The Act provides that it shall be unlawful “[t]o refuse to sell or rent after the making of a bona fide offer, or to refuse to negotiate for the sale or rental of, or otherwise make unavailable or deny, a dwelling because of [race, disability, gender or familial status. . . or . . .To make, print, publish, or cause to be made, printed or published any notice, statement, or advertisement, with respect to the sale or rental of a dwelling that indicates any preference, limitation, or discrimination based on” the protected classifications. In addition, the statutes also state “[i]t shall be unlawful to coerce, intimidate, threaten, or interfere with any person in the exercise or enjoyment of . . . any right granted or protected by [the statute]”.

Familial status effectively means that there can be no discrimination against families with children. The family status and disability protections, as well as racial preferences, are the areas in which most housing discrimination issues occur.

Fair Housing Acts largely have the same procedural issues as employment statutes, with much of the earlier housing case law coming directly from employment cases. Discrimination is prohibited in renting and buying homes, from the negotiation or viewing period all the way through to the time of lease or purchase documentation. See, Grant v. Papiernik, 136 Ohio App.3d 233, 736 N.E.2d 484 (Ohio App. 11 Dist. 1999). Fair housing organizations have standing under the Fair Housing Act and not only provide valuable testing evidence, but also promote a public interest in ensuring the availability of fair housing in the future. See, Housing Opportunities Made Equal v. Cincinnati Enquirer, 943 F.2d 644 (6th Cir., 1991); Havens Realty Corp. v. Coleman, 455 U.S. 363 (1982). The U.S. Supreme Court held that such an organization could sue for two separate types of injuries: diversion of the organization’s resources and frustration of the organization’s mission. City of Chicago v. Matchmaker Real Estate Sales Center, 982 F.2d 1086 (7th Circ. 1992).
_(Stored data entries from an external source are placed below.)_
(** Loading a policy file, whatever it calls and whether it succeeds, keeps
    the policy under construction well formed (each rule under its own
    program, host executables under the file name of their absolute,
    normalised paths); and if it succeeds, every [match] example of the file
    is matched by the policy that is built and no [not_match] example is
    matched by the rules it was given with. *)
Theorem parse_validates {StarlarkError : Type} (home_dir cwd : option str)
    (shlex_split : str -> option (list str)) (try_join : list str -> option str)
    (debug_rule : PrefixRule -> str) (debug_match : RuleMatch -> str)
    (starlark_eval : str -> str -> result StarlarkError (list Builtin * option StarlarkError))
    (starlark_of : Error StarlarkError -> StarlarkError)
    (b b' : PolicyBuilder) (policy_identifier policy_file_contents : str)
    (r : result (Error StarlarkError) unit) :
  builder_wf b ->
  parse home_dir cwd shlex_split try_join debug_rule debug_match starlark_eval starlark_of
    b policy_identifier policy_file_contents = (b', r) ->
  builder_wf b'
  /\ (r = Ok tt ->
      Forall (fun v =>
        Forall (fun ex => example_matches home_dir cwd (validation_policy b' v) ex = []) (pv_not_matches v)
        /\ Forall (fun ex => example_matches home_dir cwd (build b') ex <> []) (pv_matches v))
        (drop (length (b_pending_example_validations b)) (b_pending_example_validations b'))).
Proof.
  unfold parse. intros Hw H.
  destruct (starlark_eval _ _) as [[calls final]|e]; [|by injection H as <- <-].
  destruct (run_builtins _ _ _ _ b calls) as [b1 [u|e]] eqn:E;
    apply run_builtins_wf in E; try done; [|by injection H as <- <-].
  destruct final as [e|]; [by injection H as <- <-|]. injection H as <- <-.
  split; [done|]. unfold validate_pending_examples_from. intros Hv%validate_all_Ok.
  apply Forall_forall. intros v Hvin. rewrite Forall_forall in Hv.
  destruct (Hv v Hvin) as [Hn Hm]. split; [done|].
  eapply Forall_impl; [exact Hm|]. intros ex. apply example_matches_mono; [|done].
  intros prog x Hx. apply validation_rules_lookup in Hx as [Hx <-].
  eapply (wf_pending _ E); [|done]. by eapply subseteq_drop.
Qed.

(** A file with one rule and one example of each kind; errors are texts. *)
Definition sample_eval (_ _ : str) : result str (list Builtin * option str) :=
  Ok ([prefix_rule_call [VStr (lit "git"); VList [VStr (lit "push"); VStr (lit "pull")]]
         (Some (lit "forbidden")) (Some [VStr (lit "git push")])
         (Some [VList [VStr (lit "git"); VStr (lit "log")]]) None None], None).

Definition sample_parse : PolicyBuilder * result (Error str) unit :=
  parse None None (fun s => Some (split_char (ch " ") s)) (fun l => Some (join (lit " ") l))
    (fun _ => []) (fun _ => []) sample_eval (fun _ => []) builder_new [] [].

Lemma parse_validates_witness :
  snd sample_parse = Ok tt
  /\ Forall (fun v => Forall (fun ex => example_matches None None (build (fst sample_parse)) ex <> [])
                       (pv_matches v)) (b_pending_example_validations (fst sample_parse))
  /\ map pv_matches (b_pending_example_validations (fst sample_parse)) = [[[lit "git"; lit "push"]]].
Proof.
  split; [vm_compute; reflexivity|]. split; [|vm_compute; reflexivity].
  assert (snd sample_parse = Ok tt) as E by (vm_compute; reflexivity).
  pose proof (proj2 (parse_validates None None (fun s => Some (split_char (ch " ") s))
    (fun l => Some (join (lit " ") l)) (fun _ => []) (fun _ => []) sample_eval (fun _ => [])
    builder_new (fst sample_parse) [] [] (snd sample_parse) builder_wf_new
    (surjective_pairing sample_parse)) E) as H.
  change (drop _ ?l) with l in H. eapply Forall_impl; [exact H|]. by intros v [_ Hm].
Defined.
(* ===== verification/PatchSafety.v ===== *)
(** * PatchSafety: may a patch be applied without asking?

    [core/src/safety.rs], [core/src/apply_patch.rs] and the paths and the
    approval cache of the patch tool ([core/src/tools/handlers/apply_patch.rs],
    [core/src/tools/sandboxing.rs]).  The main theorem ties the assessment to
    what applying the patch does. *)

From S2P Require Import Prelude Paths HostPaths Permissions WritableRoots.
From S2P Require Import Utf8 PatchParser Replacements FileSystem ApplyPatch Invocation Approval.
Local Open Scope str_scope.

(** ** Data *)

Inductive SandboxType : Type := NoSandbox | MacosSeatbelt | LinuxSeccomp | WindowsRestrictedToken.
Inductive WindowsSandboxLevel : Type := LevelDisabled | LevelRestrictedToken | LevelElevated.

Inductive SafetyCheck : Type :=
| AutoApprove (sandbox_type : SandboxType) (user_explicitly_approved : bool)
| AskUser
| Reject (reason : str).

(** [FileChange] of the protocol. *)
Inductive FileChange : Type :=
| FAdd (content : str)
| FDelete (content : str)
| FUpdate (unified_diff : str) (move_path : option str).

Record ApplyPatchRuntimeInvocation : Type := mkRuntimeInvocation {
  inv_action : ApplyPatchAction;
  auto_approved : bool;
  inv_exec_approval_requirement : ExecApprovalRequirement;
}.

(** [Output] always carries [RespondToModel] here. *)
Inductive InternalApplyPatchInvocation : Type :=
| Output (respond_to_model : str)
| DelegateToRuntime (invocation : ApplyPatchRuntimeInvocation).

Definition PATCH_REJECTED_OUTSIDE_PROJECT_REASON : str :=
  lit "writing outside of the project; rejected by user approval settings".
Definition PATCH_REJECTED_READ_ONLY_REASON : str :=
  lit "writing is blocked by read-only sandbox; rejected by user approval settings".

(** On Linux. *)
Definition get_platform_sandbox (windows_sandbox_enabled : bool) : option SandboxType :=
  Some LinuxSeccomp.

(** [util::resolve_path] *)
Definition resolve_path (base path : str) : str :=
  if is_absolute path then path else push base path.

(** The nested function [normalize]. *)
Definition normalize (path : str) : option str := Some (foldl normalize_step [] (components path)).

Definition map_forallb {V} (f : str -> V -> bool) (m : gmap str V) : bool :=
  forallb (fun kv => f kv.1 kv.2) (map_to_list m).

(** ** Operations *)

Section safety.
Context `{Host}.

Definition is_patch_path_writable (file_system_sandbox_policy : FileSystemSandboxPolicy) (cwd p : str) : bool :=
  match normalize (resolve_path cwd p) with
  | Some abs => can_write_path_with_cwd file_system_sandbox_policy abs cwd
  | None => false
  end.

Definition is_write_patch_constrained_to_writable_paths (action : ApplyPatchAction)
    (file_system_sandbox_policy : FileSystemSandboxPolicy) (cwd : str) : bool :=
  let is_path_writable := is_patch_path_writable file_system_sandbox_policy cwd in
  map_forallb (fun path change =>
    match change with
    | Add _ | Delete _ => is_path_writable path
    | Update _ move_path _ =>
        if negb (is_path_writable path) then false
        else match move_path with Some dest => is_path_writable dest | None => true end
    end) (changes action).

Definition patch_rejection_reason (permission_profile : PermissionProfile)
    (file_system_sandbox_policy : FileSystemSandboxPolicy) (cwd : str) : str :=
  match permission_profile with
  | Managed _ _ =>
      if negb (has_full_disk_write_access file_system_sandbox_policy)
         && is_empty (get_writable_roots_with_cwd file_system_sandbox_policy cwd)
      then PATCH_REJECTED_READ_ONLY_REASON
      else PATCH_REJECTED_OUTSIDE_PROJECT_REASON
  | Disabled | External _ => PATCH_REJECTED_OUTSIDE_PROJECT_REASON
  end.

Definition rejects_sandbox_approval (policy : AskForApproval) : bool :=
  match policy with
  | Never => true
  | Granular granular_config => negb (sandbox_approval granular_config)
  | _ => false
  end.

Definition assess_patch_safety (action : ApplyPatchAction) (policy : AskForApproval)
    (permission_profile : PermissionProfile) (file_system_sandbox_policy : FileSystemSandboxPolicy)
    (cwd : str) (windows_sandbox_level : WindowsSandboxLevel) : SafetyCheck :=
  if bool_decide (changes action = ∅) then Reject (lit "empty patch")
  else match policy with
  | UnlessTrusted => AskUser
  | _ =>
      let reason := patch_rejection_reason permission_profile file_system_sandbox_policy cwd in
      if is_write_patch_constrained_to_writable_paths action file_system_sandbox_policy cwd
         || match policy with OnFailure => true | _ => false end
      then match permission_profile with
           | Disabled | External _ => AutoApprove NoSandbox false
           | Managed _ _ =>
               match get_platform_sandbox
                       (match windows_sandbox_level with LevelDisabled => false | _ => true end) with
               | Some sandbox_type => AutoApprove sandbox_type false
               | None => if rejects_sandbox_approval policy then Reject reason else AskUser
               end
           end
      else if rejects_sandbox_approval policy then Reject reason
      else AskUser
  end.

Definition internal_apply_patch (action : ApplyPatchAction) (approval_policy : AskForApproval)
    (permission_profile : PermissionProfile) (file_system_sandbox_policy : FileSystemSandboxPolicy)
    (cwd : str) (windows_sandbox_level : WindowsSandboxLevel) : InternalApplyPatchInvocation :=
  match assess_patch_safety action approval_policy permission_profile file_system_sandbox_policy cwd
          windows_sandbox_level with
  | AutoApprove _ user_explicitly_approved =>
      DelegateToRuntime (mkRuntimeInvocation action (negb user_explicitly_approved) (Skip false None))
  | AskUser => DelegateToRuntime (mkRuntimeInvocation action false (NeedsApproval None None))
  | Reject reason => Output (lit "patch rejected: " ++ reason)
  end.

(** The paths an approval is cached under. *)
Definition file_paths_for_action (action : ApplyPatchAction) : list str :=
  map_to_list (changes action) ≫= fun '(path, change) =>
    resolve_path_against_base h_home_dir path (act_cwd action)
    :: match change with
       | Update _ (Some dest) _ => [resolve_path_against_base h_home_dir dest (act_cwd action)]
       | _ => []
       end.
End safety.

Definition convert_change (change : ApplyPatchFileChange) : FileChange :=
  match change with
  | Add content => FAdd content
  | Delete content => FDelete content
  | Update unified_diff move_path _ => FUpdate unified_diff move_path
  end.

Definition convert_apply_patch_to_protocol (action : ApplyPatchAction) : gmap str FileChange :=
  convert_change <$> changes action.

(** ** The approval cache *)

Inductive NetworkPolicyRuleAction : Type := NetAllow | NetDeny.

Record NetworkPolicyAmendment : Type := mkNetworkPolicyAmendment {
  npa_host : str;
  npa_action : NetworkPolicyRuleAction;
}.

Inductive ReviewDecision : Type :=
| Approved
| ApprovedExecpolicyAmendment (proposed_execpolicy_amendment : ExecPolicyAmendment)
| ApprovedForSession
| NetworkPolicyAmendmentDecision (network_policy_amendment : NetworkPolicyAmendment)
| DeniedDecision
| TimedOut
| AbortDecision.

Definition is_approved_for_session (d : ReviewDecision) : bool :=
  match d with ApprovedForSession => true | _ => false end.

(** Keyed by serialised keys. *)
Abbreviation ApprovalStore := (gmap str ReviewDecision).

Section cache.
Context {K : Type} (to_json : K -> option str).

Definition store_get (self : ApprovalStore) (key : K) : option ReviewDecision :=
  s ← to_json key; self !! s.

Definition store_put (self : ApprovalStore) (key : K) (value : ReviewDecision) : ApprovalStore :=
  match to_json key with Some s => <[s := value]> self | None => self end.

Definition already_approved (store : ApprovalStore) (keys : list K) : bool :=
  forallb (fun key => match store_get store key with
                      | Some d => is_approved_for_session d
                      | None => false
                      end) keys.

(** [with_cached_approval] up to [fetch]: an answer from the cache, or none. *)
Definition answer_from_cache (store : ApprovalStore) (keys : list K) : option ReviewDecision :=
  if is_empty keys then None
  else if already_approved store keys then Some ApprovedForSession
  else None.

(** [with_cached_approval] from the user's [decision] on. *)
Definition record_decision (store : ApprovalStore) (keys : list K) (decision : ReviewDecision)
  : ApprovalStore :=
  if is_empty keys then store
  else if is_approved_for_session decision
  then foldl (fun store key => store_put store key ApprovedForSession) store keys
  else store.

(** The lock is free while the user is asked: several requests can be waiting,
    and their answers come in any order. *)
Inductive cache_event : Type :=
| FromCache (keys : list K) (decision : ReviewDecision)
| Asked (keys : list K)
| Answered (keys : list K) (decision : ReviewDecision).

Definition cache_state : Type := ApprovalStore * list (list K).

Inductive cache_step : cache_state -> cache_event -> cache_state -> Prop :=
| step_cached store waiting keys decision :
    answer_from_cache store keys = Some decision ->
    cache_step (store, waiting) (FromCache keys decision) (store, waiting)
| step_ask store waiting keys :
    answer_from_cache store keys = None ->
    cache_step (store, waiting) (Asked keys) (store, keys :: waiting)
| step_answer store before keys after decision :
    cache_step (store, before ++ keys :: after) (Answered keys decision)
      (record_decision store keys decision, before ++ after).

(** The history, latest event first. *)
Inductive cache_run : list cache_event -> cache_state -> Prop :=
| run_start : cache_run [] (∅, [])
| run_step history st ev st' :
    cache_run history st -> cache_step st ev st' -> cache_run (ev :: history) st'.

(** The user approved [s], the serialised form of a key, for the session. *)
Definition approved_in (history : list cache_event) (s : str) : Prop :=
  exists keys key, Answered keys ApprovedForSession ∈ history /\ key ∈ keys /\ to_json key = Some s.

Lemma foldl_store_put store keys s d :
  foldl (fun store key => store_put store key ApprovedForSession) store keys !! s = Some d ->
  store !! s = Some d \/ exists key, key ∈ keys /\ to_json key = Some s.
Proof.
  revert store. induction keys as [|k keys IH]; intros store; [by left|]. cbn [foldl].
  intros [Hl|(key & Hin & Hk)]%IH; [|right; exists key; split; [by right|done]].
  unfold store_put in Hl. destruct (to_json k) as [t|] eqn:E; [|by left].
  destruct (decide (t = s)) as [->|Hne]; [right; exists k; split; [by left|done]|].
  rewrite lookup_insert_ne in Hl by done. by left.
Qed.

Lemma approved_later ev history s : approved_in history s -> approved_in (ev :: history) s.
Proof. intros (ks & k & Hin & Hk). exists ks, k. split; [by right|done]. Qed.

(** Whatever the store says is approved, the user approved. *)
Lemma store_invariant history st :
  cache_run history st -> forall s d, st.1 !! s = Some d -> approved_in history s.
Proof.
  induction 1 as [|history st ev st' _ IH Hstep]; intros s d Hl; [cbn in Hl; by rewrite lookup_empty in Hl|].
  destruct Hstep as [store waiting keys dec|store waiting keys|store before keys after dec]; cbn in *;
    [by eapply approved_later, IH..|].
  unfold record_decision in Hl. destruct (is_empty keys); [by eapply approved_later, IH|].
  destruct dec; cbn in Hl; try by eapply approved_later, IH.
  apply foldl_store_put in Hl as [Hl|(k & Hin & Hk)]; [by eapply approved_later, IH|].
  exists keys, k. split; [left|done].
Qed.
End cache.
General compensatory damages and punitive damages are available in fair housing cases. Punitive damages are appropriate in cases of “reckless or callous disregard for the plaintiff’s rights, [or] intentional violations of federal law. . .” U.S. v. Hurdelbrink, 981 F.2d 916, (7th Cir. 1992). In addition, punitive damages are commonly awarded in fair housing cases. Asbury v. Brougham, 866 F.2d 1276 (10th Cir. 1989), ($7,500 compensatory damages awarded, $50,000 punitive damages awarded in rental housing/race discrimination case); City of Chicago v. Matchmaker Real Est., supra, (punitive damages of $102,000 awarded in racial steering case).